Kürzlich hat ein Benutzer seinen Firmen-PC aus dem Netzwerk entfernt und über USB-Tethering mit seinem Android-Telefon das Firmennetzwerk vollständig umgangen und auf das Internet zugegriffen. Ich glaube nicht, dass ich erklären muss, warum das schlecht ist. Was wäre der beste Weg, von einem Null-Kosten (dh Open-Source-, Skripting-und Gruppenrichtlinien, etc.) und technischen Standpunkt (dh HR wurde bereits mitgeteilt, ich glaube nicht, dass dies ein Symptom für eine Art ist eines tieferen zugrundeliegenden Unternehmenskulturproblems, etc.), um so etwas wieder zu entdecken und / oder zu verhindern? Es wäre schön, eine systemweite Lösung zu haben (z. B. durch die Verwendung von Gruppenrichtlinien), aber wenn das nicht möglich ist, könnte auch die Durchführung einer speziellen Aufgabe für den PC dieser Person eine Antwort sein.

Ein paar Details: Der PC ist Windows 7 mit einer Active Directory-Domäne verbunden, der Benutzer hat normale Benutzerrechte (nicht Administrator), es gibt keine Wireless-Funktionen auf dem PC, Deaktivieren von USB-Ports ist keine Option

HINWEIS: Danke für die tollen Kommentare. Ich habe einige zusätzliche Details hinzugefügt.

Ich denke, dass es viele Gründe gibt, warum man das Tethering nicht zulassen möchte, aber für meine spezielle Umgebung kann ich Folgendes denken: (1) Antiviren-Updates.
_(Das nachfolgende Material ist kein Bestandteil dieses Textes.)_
(** [login(nextTokens, email?)]; a missing [email] is [None]. *)
Definition login (nextTokens : AuthTokens) (email : option jsstring)
    (a : auth) : auth :=
  let ls := setItem refreshToken (refresh nextTokens)
              (setItem accessToken (access nextTokens) (localStorage a)) in
  match email with
  | Some e =>
      if truthy_string e
      then {| tokens := Some nextTokens;
              userEmail := Some e;
              localStorage := setItem userEmailKey e ls |}
      else {| tokens := Some nextTokens;
              userEmail := userEmail a;
              localStorage := ls |}
  | None =>
      {| tokens := Some nextTokens;
         userEmail := userEmail a;
         localStorage := ls |}
  end.

Definition logout (a : auth) : auth :=
  {| tokens := None;
     userEmail := None;
     localStorage :=
       removeItem userEmailKey
         (removeItem refreshToken
            (removeItem accessToken (clearAuthHeaders (localStorage a)))) |}.

(** [Boolean(tokens?.access)]. *)
Definition isAuthenticated (a : auth) : bool :=
  match tokens a with
  | Some t => truthy_string (access t)
  | None => false
  end.

(** A use of the context by one of its consumers. *)
Inductive call :=
  | Login (nextTokens : AuthTokens) (email : option jsstring)
  | Logout.

Definition apply_call (c : call) (a : auth) : auth :=
  match c with
  | Login nextTokens email => login nextTokens email a
  | Logout => logout a
  end.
Wir verfügen über einen lokalen Antiviren-Server, der Updates für mit dem Netzwerk verbundene Computer bereitstellt. Wenn Sie nicht mit dem Netzwerk verbunden sind, können Sie die Updates nicht erhalten. (2) Softwareupdates Wir haben einen WSUS-Server und überprüfen jedes Update für die Genehmigung / Ablehnung. Wir liefern auch Updates für andere häufig verwendete Softwareprogramme wie Adobe Reader und Flash über Gruppenrichtlinien. Computer können keine Updates erhalten, wenn sie nicht mit dem lokalen Netzwerk verbunden sind (Aktualisierungen von externen Update-Servern sind nicht zulässig). (3) Internetfilterung. Wir filtern bösartige und, äh, unartige (?) Seiten aus. Mit einem Tether können Sie den Filter umgehen und auf diese Sites zugreifen und möglicherweise die Sicherheit Ihres Computers beeinträchtigen.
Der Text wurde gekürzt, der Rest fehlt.